• [WHAT THE TASK ASKS]:
Find "Record ready (s" and "unfold unguarded in" in the records below. Copy the lines holding them and every line between, exactly, and no others.
:: RECORDS FOR THE EXERCISE ::
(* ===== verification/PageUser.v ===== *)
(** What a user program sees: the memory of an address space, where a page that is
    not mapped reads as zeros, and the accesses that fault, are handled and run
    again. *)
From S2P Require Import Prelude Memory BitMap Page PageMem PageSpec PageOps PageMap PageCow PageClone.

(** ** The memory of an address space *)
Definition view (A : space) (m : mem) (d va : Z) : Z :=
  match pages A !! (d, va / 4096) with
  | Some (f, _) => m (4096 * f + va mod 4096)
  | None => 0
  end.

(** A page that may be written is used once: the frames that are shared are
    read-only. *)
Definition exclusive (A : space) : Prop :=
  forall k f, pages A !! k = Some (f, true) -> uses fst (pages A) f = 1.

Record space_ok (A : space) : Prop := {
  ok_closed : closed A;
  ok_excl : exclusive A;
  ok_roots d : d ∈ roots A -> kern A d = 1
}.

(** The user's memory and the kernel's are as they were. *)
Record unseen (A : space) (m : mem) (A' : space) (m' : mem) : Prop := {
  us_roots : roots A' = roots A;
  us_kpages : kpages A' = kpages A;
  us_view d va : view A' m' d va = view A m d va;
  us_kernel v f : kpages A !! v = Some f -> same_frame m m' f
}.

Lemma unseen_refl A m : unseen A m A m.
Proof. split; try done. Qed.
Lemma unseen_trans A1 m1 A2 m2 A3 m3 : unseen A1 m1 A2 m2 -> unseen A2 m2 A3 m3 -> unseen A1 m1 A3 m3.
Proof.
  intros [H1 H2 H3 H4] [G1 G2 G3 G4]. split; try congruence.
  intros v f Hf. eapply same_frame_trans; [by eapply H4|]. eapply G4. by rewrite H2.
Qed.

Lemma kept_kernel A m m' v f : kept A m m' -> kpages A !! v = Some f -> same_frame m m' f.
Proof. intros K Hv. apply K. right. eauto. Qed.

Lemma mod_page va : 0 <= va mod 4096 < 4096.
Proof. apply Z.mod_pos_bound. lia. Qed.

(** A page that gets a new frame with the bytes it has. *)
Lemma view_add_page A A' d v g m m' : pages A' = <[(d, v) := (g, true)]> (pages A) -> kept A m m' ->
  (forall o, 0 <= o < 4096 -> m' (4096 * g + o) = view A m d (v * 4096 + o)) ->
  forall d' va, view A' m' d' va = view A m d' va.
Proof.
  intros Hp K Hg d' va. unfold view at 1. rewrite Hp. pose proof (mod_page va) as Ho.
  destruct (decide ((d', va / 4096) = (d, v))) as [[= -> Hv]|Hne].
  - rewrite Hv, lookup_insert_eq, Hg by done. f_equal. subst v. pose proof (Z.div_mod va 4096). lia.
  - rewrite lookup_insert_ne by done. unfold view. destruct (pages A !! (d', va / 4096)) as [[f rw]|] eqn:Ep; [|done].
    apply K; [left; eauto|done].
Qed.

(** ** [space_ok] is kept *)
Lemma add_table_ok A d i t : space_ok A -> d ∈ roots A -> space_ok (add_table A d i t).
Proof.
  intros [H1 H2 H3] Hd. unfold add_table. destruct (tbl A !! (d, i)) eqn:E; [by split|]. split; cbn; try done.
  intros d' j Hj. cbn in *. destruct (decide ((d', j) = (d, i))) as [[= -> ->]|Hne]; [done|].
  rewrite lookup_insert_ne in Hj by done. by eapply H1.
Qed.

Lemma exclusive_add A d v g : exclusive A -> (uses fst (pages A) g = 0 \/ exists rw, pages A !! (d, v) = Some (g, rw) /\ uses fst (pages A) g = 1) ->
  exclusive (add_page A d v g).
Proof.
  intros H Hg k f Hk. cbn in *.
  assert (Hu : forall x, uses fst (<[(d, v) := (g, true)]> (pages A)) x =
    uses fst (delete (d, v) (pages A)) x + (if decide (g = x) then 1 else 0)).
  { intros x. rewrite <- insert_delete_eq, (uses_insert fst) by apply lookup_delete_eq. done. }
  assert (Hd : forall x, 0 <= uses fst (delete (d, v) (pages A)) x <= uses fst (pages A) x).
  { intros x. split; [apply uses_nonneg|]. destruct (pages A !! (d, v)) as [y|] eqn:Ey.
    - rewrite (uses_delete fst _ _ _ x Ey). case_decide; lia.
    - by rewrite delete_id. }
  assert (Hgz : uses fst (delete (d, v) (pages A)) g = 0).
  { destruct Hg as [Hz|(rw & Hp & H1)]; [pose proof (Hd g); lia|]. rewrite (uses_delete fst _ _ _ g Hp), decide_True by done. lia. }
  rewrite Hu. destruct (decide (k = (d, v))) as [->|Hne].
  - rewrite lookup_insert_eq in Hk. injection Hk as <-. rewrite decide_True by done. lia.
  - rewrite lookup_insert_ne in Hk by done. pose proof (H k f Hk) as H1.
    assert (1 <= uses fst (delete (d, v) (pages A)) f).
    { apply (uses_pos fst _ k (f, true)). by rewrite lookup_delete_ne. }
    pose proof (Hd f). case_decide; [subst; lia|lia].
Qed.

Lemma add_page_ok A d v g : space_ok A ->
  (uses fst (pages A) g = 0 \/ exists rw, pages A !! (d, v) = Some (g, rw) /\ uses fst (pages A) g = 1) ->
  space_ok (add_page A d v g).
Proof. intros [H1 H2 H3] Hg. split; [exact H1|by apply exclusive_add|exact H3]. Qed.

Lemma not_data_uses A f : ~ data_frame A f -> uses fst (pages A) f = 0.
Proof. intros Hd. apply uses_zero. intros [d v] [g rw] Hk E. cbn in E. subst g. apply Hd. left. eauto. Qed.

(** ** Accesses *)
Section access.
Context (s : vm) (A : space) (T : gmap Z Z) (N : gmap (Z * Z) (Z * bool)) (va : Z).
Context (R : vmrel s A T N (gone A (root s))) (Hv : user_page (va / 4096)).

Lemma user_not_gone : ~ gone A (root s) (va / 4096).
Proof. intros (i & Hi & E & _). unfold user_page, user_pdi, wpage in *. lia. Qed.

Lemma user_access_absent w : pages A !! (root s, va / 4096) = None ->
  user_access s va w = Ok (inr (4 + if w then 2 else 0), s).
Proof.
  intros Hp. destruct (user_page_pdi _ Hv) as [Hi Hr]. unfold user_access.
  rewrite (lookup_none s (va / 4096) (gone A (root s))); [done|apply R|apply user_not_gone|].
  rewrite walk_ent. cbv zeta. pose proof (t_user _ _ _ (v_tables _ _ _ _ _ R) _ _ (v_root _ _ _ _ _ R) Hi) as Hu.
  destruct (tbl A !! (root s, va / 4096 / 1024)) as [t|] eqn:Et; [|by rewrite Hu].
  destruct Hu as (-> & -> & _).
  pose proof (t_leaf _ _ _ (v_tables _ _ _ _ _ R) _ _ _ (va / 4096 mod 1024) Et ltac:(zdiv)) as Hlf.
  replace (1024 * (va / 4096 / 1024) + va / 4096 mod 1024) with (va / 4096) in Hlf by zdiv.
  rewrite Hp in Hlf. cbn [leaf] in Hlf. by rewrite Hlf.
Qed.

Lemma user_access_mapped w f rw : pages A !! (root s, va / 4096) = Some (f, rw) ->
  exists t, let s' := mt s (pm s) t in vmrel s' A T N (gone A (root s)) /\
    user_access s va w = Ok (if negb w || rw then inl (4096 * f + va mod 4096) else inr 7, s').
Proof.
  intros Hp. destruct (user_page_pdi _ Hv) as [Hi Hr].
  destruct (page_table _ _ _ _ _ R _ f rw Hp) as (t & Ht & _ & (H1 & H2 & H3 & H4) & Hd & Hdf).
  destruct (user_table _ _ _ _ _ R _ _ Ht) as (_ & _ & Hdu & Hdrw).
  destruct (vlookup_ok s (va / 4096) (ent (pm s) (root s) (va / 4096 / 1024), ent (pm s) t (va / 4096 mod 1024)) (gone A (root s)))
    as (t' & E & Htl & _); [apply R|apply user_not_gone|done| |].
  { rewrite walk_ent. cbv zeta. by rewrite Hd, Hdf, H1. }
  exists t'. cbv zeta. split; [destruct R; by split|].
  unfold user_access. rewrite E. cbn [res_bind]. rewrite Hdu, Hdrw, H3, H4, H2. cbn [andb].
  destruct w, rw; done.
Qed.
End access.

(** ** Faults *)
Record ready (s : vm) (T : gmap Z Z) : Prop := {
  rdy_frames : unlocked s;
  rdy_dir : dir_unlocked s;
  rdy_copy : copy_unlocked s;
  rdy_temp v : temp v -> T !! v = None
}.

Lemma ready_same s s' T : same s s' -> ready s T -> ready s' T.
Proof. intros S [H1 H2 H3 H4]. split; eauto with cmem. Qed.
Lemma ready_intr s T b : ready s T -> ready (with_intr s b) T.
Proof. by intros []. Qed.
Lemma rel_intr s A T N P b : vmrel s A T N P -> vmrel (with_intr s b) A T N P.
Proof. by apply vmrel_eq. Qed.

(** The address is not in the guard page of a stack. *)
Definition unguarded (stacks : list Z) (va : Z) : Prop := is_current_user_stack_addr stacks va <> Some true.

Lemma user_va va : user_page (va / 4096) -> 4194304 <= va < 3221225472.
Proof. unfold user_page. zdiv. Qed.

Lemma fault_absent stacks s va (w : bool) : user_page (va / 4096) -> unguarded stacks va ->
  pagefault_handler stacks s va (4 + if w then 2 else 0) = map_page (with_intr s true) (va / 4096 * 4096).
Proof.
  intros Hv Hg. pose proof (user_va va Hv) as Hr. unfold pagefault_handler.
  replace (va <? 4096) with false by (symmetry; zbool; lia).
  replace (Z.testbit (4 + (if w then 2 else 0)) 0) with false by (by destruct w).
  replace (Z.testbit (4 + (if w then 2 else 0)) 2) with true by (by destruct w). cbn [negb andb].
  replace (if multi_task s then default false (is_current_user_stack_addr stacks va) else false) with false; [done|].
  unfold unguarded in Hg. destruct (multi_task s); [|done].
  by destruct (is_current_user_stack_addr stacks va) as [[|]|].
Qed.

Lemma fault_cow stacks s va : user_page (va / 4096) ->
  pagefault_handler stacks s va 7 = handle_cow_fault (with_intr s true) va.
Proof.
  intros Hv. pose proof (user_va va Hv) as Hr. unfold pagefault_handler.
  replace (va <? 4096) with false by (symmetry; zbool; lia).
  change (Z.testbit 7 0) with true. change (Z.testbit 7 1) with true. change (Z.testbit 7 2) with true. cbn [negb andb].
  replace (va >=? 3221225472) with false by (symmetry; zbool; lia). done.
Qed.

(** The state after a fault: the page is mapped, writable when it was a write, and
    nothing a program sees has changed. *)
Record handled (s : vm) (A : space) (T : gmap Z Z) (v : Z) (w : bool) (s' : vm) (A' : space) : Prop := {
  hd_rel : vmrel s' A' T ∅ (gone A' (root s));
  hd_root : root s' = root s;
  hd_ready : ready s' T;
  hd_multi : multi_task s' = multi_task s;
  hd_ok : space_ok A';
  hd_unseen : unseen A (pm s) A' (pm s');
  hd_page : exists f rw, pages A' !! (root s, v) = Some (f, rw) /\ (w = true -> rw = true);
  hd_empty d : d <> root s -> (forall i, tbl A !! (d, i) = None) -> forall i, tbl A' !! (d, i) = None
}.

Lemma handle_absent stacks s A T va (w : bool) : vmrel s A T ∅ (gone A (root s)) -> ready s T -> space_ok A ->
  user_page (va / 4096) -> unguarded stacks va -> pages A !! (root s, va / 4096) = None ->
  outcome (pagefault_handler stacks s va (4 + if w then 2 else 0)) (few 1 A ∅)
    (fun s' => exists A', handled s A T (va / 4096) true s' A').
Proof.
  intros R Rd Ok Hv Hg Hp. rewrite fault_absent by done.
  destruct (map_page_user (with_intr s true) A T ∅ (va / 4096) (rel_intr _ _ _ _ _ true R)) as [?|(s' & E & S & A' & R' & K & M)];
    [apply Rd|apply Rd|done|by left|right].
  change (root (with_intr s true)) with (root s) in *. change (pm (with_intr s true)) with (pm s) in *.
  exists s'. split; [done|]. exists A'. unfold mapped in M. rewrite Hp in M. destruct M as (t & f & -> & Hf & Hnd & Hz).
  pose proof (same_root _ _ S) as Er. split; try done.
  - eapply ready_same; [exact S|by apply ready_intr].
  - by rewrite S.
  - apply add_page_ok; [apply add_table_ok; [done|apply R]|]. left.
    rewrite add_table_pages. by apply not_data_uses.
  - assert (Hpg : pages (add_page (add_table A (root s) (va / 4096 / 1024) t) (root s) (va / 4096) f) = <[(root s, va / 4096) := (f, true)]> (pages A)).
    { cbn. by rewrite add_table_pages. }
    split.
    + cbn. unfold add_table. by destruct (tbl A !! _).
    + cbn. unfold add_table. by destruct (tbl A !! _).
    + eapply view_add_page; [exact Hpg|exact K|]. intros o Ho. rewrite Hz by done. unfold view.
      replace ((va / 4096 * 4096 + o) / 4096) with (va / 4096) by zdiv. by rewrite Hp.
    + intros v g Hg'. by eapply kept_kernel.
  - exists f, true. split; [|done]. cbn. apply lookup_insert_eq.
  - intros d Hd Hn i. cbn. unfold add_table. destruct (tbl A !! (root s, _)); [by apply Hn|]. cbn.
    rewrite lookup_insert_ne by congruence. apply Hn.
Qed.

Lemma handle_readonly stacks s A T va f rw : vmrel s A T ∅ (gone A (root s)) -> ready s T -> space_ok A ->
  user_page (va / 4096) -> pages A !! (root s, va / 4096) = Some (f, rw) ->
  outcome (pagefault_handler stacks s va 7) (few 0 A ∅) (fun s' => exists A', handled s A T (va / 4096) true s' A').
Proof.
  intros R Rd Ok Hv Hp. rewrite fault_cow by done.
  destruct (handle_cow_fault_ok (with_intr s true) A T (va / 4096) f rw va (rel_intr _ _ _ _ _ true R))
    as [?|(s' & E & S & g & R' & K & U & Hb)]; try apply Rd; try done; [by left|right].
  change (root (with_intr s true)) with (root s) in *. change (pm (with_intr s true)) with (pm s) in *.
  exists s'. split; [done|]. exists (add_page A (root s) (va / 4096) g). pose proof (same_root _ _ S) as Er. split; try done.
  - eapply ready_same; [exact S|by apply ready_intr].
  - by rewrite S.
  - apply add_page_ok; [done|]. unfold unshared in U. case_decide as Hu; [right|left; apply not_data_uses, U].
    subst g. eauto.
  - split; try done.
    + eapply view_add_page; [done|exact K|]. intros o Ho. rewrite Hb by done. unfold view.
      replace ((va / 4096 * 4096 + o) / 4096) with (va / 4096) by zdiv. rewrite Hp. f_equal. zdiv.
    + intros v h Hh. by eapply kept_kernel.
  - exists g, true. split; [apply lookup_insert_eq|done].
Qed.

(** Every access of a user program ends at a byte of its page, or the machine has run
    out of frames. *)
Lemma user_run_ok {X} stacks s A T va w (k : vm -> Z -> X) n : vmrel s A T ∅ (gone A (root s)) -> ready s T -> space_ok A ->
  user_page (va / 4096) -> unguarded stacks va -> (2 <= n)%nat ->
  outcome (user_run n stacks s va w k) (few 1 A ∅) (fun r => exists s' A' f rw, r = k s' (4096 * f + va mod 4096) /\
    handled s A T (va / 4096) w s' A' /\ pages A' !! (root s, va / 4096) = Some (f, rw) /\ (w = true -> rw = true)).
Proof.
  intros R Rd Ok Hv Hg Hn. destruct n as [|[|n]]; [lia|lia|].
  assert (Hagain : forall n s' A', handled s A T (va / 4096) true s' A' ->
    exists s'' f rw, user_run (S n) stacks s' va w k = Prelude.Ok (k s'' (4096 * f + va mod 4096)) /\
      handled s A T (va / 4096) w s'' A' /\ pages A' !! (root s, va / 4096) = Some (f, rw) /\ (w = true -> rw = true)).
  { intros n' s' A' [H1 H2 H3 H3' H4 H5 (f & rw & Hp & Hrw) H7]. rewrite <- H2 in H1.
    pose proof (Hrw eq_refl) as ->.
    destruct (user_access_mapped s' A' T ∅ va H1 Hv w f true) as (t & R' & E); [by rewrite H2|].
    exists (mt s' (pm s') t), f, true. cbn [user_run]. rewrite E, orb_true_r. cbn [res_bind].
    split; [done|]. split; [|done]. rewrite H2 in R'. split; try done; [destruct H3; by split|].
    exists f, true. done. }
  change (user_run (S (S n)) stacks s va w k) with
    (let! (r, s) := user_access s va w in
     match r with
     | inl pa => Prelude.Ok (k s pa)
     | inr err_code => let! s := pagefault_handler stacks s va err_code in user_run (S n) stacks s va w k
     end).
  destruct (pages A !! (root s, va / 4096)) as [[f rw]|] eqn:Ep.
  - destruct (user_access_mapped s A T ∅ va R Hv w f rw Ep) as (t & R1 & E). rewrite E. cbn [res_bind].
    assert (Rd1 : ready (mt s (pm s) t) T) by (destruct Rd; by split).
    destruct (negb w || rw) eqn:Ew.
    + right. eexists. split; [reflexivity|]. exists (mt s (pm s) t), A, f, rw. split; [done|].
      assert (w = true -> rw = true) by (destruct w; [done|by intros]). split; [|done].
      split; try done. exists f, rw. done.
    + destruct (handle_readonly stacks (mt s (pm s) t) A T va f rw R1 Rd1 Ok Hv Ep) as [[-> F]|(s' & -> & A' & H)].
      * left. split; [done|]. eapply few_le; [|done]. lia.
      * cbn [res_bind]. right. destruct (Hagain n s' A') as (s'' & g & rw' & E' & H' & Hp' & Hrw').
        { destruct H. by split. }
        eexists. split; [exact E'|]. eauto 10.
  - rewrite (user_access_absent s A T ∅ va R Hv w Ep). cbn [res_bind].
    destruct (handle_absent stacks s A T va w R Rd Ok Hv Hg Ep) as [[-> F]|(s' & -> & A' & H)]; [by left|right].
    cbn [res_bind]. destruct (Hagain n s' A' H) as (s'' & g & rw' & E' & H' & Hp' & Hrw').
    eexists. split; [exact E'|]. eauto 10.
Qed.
:::
• [OUTPUT FOR THIS EXERCISE]:
Record ready (s : vm) (T : gmap Z Z) : Prop := {
  rdy_frames : unlocked s;
  rdy_dir : dir_unlocked s;
  rdy_copy : copy_unlocked s;
  rdy_temp v : temp v -> T !! v = None
}.

Lemma ready_same s s' T : same s s' -> ready s T -> ready s' T.
Proof. intros S [H1 H2 H3 H4]. split; eauto with cmem. Qed.
Lemma ready_intr s T b : ready s T -> ready (with_intr s b) T.
Proof. by intros []. Qed.
Lemma rel_intr s A T N P b : vmrel s A T N P -> vmrel (with_intr s b) A T N P.
Proof. by apply vmrel_eq. Qed.

(** The address is not in the guard page of a stack. *)
Definition unguarded (stacks : list Z) (va : Z) : Prop := is_current_user_stack_addr stacks va <> Some true.

Lemma user_va va : user_page (va / 4096) -> 4194304 <= va < 3221225472.
Proof. unfold user_page. zdiv. Qed.

Lemma fault_absent stacks s va (w : bool) : user_page (va / 4096) -> unguarded stacks va ->
  pagefault_handler stacks s va (4 + if w then 2 else 0) = map_page (with_intr s true) (va / 4096 * 4096).
Proof.
  intros Hv Hg. pose proof (user_va va Hv) as Hr. unfold pagefault_handler.
  replace (va <? 4096) with false by (symmetry; zbool; lia).
  replace (Z.testbit (4 + (if w then 2 else 0)) 0) with false by (by destruct w).
  replace (Z.testbit (4 + (if w then 2 else 0)) 2) with true by (by destruct w). cbn [negb andb].
  replace (if multi_task s then default false (is_current_user_stack_addr stacks va) else false) with false; [done|].
  unfold unguarded in Hg. destruct (multi_task s); [|done].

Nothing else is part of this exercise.